JurisprudênciaIA

Superior Tribunal de Justiça

Acórdão

Relator(a)
Ministro Herman Benjamin
Órgão julgador
Segunda Turma
Data do julgamento
07/06/2011
Data de publicação
10/06/2011

STJ – Acórdão, Rel. Ministro Herman Benjamin, Segunda Turma, j. 07/06/2011, p. 10/06/2011

Ementa

DIREITO DO CONSUMIDOR. TARIFA DE ENERGIA ELÉTRICA. AUSÊNCIA DE PREQUESTIONAMENTO. SÚMULA 211/STJ. REPOSICIONAMENTO. RESTITUIÇÃO. OCORRÊNCIA DE ENGANO JUSTIFICÁVEL. ART. 42, PARÁGRAFO ÚNICO, DO CÓDIGO DE DEFESA DO CONSUMIDOR. PAGAMENTO SIMPLES. ABRANGÊNCIA DA RESTITUIÇÃO. SÚMULA 7/STJ. 1. Trata-se de Ação Ordinária proposta contra concessionária de energia elétrica que busca ressarcimento de tarifa cobrada indevidamente. 2. A infração aos arts. 186, 927, 932, III, e 933 do Código Civil não foi examinada pelo Tribunal de origem, que se limitou a analisar a questão sob a ótica do CDC. 3. É inadmissível Recurso Especial quanto a matéria inapreciada pelo Tribunal a quo. Aplicação da Súmula 211/STJ. 4. O entendimento desta Turma sobre a incidência do art. 42, parágrafo único, do CDC é pacífico no sentido de que a devolução em dobro não está condicionada à existência de má-fé ou de culpa; entretanto, é possível a devolução simples por engano justificável (REsp 1.231.803/MS, Rel.
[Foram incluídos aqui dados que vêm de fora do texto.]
Lemma blocked_page_is_never_blocked_witness :
  shouldBlock (browser := plainBrowser) (vars Sample.running) Sample.clock
              (blockedUrl (browser := plainBrowser) "https://other.com") = false
  /\ trace (gate (browser := plainBrowser) Sample.running Sample.clock 7
                 (blockedUrl (browser := plainBrowser) "https://other.com"))
     = Decided (blockedUrl (browser := plainBrowser) "https://other.com") false
       :: trace Sample.running
  /\ checkTab (browser := plainBrowser) (vars Sample.running) Sample.clock
              {| tab_id := 7;
                 tab_url := Some (blockedUrl (browser := plainBrowser)
                                             "https://other.com");
                 tab_lookup := FetchRejected |}
     = Normal None.
Proof.
  apply (blocked_page_is_never_blocked (browser := plainBrowser)).
  - intros path. reflexivity.
  - reflexivity.
Defined.

Lemma watch_page_left_to_the_check_witness :
  (shouldBlock (browser := plainBrowser) Sample.creatorState Sample.clock
               "https://www.youtube.com/watch?v=abc" = true
   <-> Js.truthyStr (configId Sample.creatorState) = false)
  /\ (checkYouTube_start (browser := plainBrowser) Sample.creatorState Sample.clock
                         "https://www.youtube.com/watch?v=abc"
      = Replied (blockReply (browser := plainBrowser) "Extension not configured"
                            None None "https://www.youtube.com/watch?v=abc")
      <-> Js.truthyStr (configId Sample.creatorState) = false).
Proof.
  apply (watch_page_left_to_the_check (browser := plainBrowser)).
  - vm_compute. reflexivity.
  - reflexivity.
Defined.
Ministro Mauro Campbell Marques, Segunda Turma, julgado em 22.3.2011, DJe 31.3.2011). 5. Na hipótese dos autos, consignou-se não ter havido erro imputável à parte recorrida (Enersul), de modo que, para acompanhar as razões recursais, no ponto, seria preciso verificar o conjunto fático-probatório, o que é vedado pela Súmula 7/STJ. 6. Da mesma forma, o Tribunal local afirmou, com base em Resoluções da Aneel, que o período sobre o qual deve recair a restituição é tão-somente o compreendido entre abril de 2005 a dezembro de 2007. 7. A revisão dessa orientação impõe necessário reexame do arcabouço probatório que acompanha os autos, a atrair o óbice da Súmula 7/STJ: "A pretensão de simples reexame de prova não enseja Recurso Especial". 8. Recurso Especial não provido. (REsp n. 1.250.314/MS, relator Ministro Herman Benjamin, Segunda Turma, julgado em 7/6/2011, DJe de 10/6/2011.)